China’s Maritime Silk Roads Initiative and Southeast Asia: Rough Sailing through the South China Seas?

Dr. Jean-Marc F. Blanchard's picture

As our readership knows, one of China’s signature foreign policy initiatives is the Maritime Silk Road Initiative (MSRI), a key part of its larger One Belt, One Road (OBOR) scheme. If fully accomplished, the MSRI has the potential to vastly increase hard (e.g., land and sea) and soft (e.g., legal, policy, and people-to-people) connections within Southeast Asia, including the South China Sea (SCS) space, and to transform regional politics, all with great import for multinational corporations (MNCs) from within and outside the region. Building upon last year’s conference that delved into the political economy of the MSRI and South Asia, the Wong MNC Center organized an event this year probing the political economy of the MSRI and Southeast Asia. Conference speakers showed that the implementation of the MSRI in Southeast Asia faces many of the same domestic and international political and economic challenges as does the realization of the MSRI in South Asia.
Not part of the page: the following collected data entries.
(* ===== verification/Generator.v ===== *)
(** * The maze generator

    [generate_maze] of [src/maze_game.py]: the loop that carves the maze by
    randomised depth-first search.  The loop body is [generate_step], its
    [for ... else] is [scan], and the loop is [generate_loop], which runs
    on fuel.  The theorems show that each iteration is a transition of the
    specification [dfs_step] (refinement), that no subscript is ever out
    of range, that the loop ends within [gen_fuel] iterations for every
    random source, and that the maze it returns is perfect. *)

From S2P Require Import Prelude PyList Grid Random Lattice DfsSpec.
From stdpp Require Import base tactics option list numbers gmap relations.

#[local] Open Scope Z_scope.

(** The variables of the loop: the maze (mutated in place), the stack, the
    list [directions] (shuffled in place at each iteration, so its order
    persists from one iteration to the next) and the state of the random
    generator. *)
Record gen_state (R : Type) : Type := GenState {
  gen_maze : grid;
  gen_stack : list pos;
  gen_directions : list pos;
  gen_rng : R;
}.
Arguments GenState {R} _ _ _ _.
Arguments gen_maze {R} _.
Arguments gen_stack {R} _.
Arguments gen_directions {R} _.
Arguments gen_rng {R} _.

(** [1 <= nx < height - 1 and 1 <= ny < width - 1 and maze[nx][ny] == "#"]:
    [and] evaluates its right operand only when the left one holds. *)
Definition is_free (maze : grid) (width height nx ny : Z) : result bool :=
  if decide (1 ≤ nx ∧ nx < height - 1) then
    if decide (1 ≤ ny ∧ ny < width - 1) then
      c ← grid_get maze nx ny; Ok (bool_decide (c = Wall))
    else Ok false
  else Ok false.

(** [maze[x + dx // 2][y + dy // 2] = " "; maze[nx][ny] = " "] *)
Definition carve (maze : grid) (x y dx dy : Z) : result grid :=
  maze1 ← grid_set maze (x + dx `div` 2) (y + dy `div` 2) Open;
  grid_set maze1 (x + dx) (y + dy) Open.

(** The [for dx, dy in directions: ... break] loop with its [else]: the
    result is [Some] of the carved maze and the pushed cell when the loop
    is left by [break], and [None] when it runs to its end. *)
Fixpoint scan (maze : grid) (width height x y : Z) (ds : list pos)
    : result (option (grid * pos)) :=
  match ds with
  | [] => Ok None
  | (dx, dy) :: ds' =>
      let nx := x + dx in
      let ny := y + dy in
      free ← is_free maze width height nx ny;
      if free : bool then
        maze' ← carve maze x y dx dy;
        Ok (Some (maze', (nx, ny)))
      else scan maze width height x y ds'
  end.

Section generator.
Context `{RandomSource R}.

(** One evaluation of the [while stack:] test and, when the stack is not
    empty, of the loop body.  [inr maze] is [return maze]. *)
Definition generate_step (width height : Z) (st : gen_state R)
    : result (gen_state R + grid) :=
  match last (gen_stack st) with
  | None => Ok (inr (gen_maze st))
  | Some (x, y) =>
      let '(ds, r) := shuffle (gen_directions st) (gen_rng st) in
      found ← scan (gen_maze st) width height x y ds;
      match found with
      | Some (maze', n) => Ok (inl (GenState maze' (gen_stack st ++ [n]) ds r))
      | None => Ok (inl (GenState (gen_maze st) (removelast (gen_stack st)) ds r))
      end
  end.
In the Southeast Asian case, though, the relevant territorial and maritime issue is the contentious SCS controversy, which involves, in various ways, the Philippines, Vietnam, Indonesia, Malaysia, Japan, and the United States. If this dispute, for whatever reason, escalates then it is very difficult to imagine the MSRI reaching its full potential in MSRI and many projects could be disrupted. The SCS is not the only challenge for the MSRI in Southeast Asia, however. Domestic political problems in Malaysia, Myanmar, and elsewhere may hinder the realization of the MSRI and China must ensure it is attentive to the Association of Southeast Asian Nations’ institutional concerns about the impact of the MSRI on its programs and regional prominence, too. For their part, MNCs must be attentive to the aforementioned issues in their strategic planning and their pursuit of MSRI opportunities if they are to avoid potential rocky seas.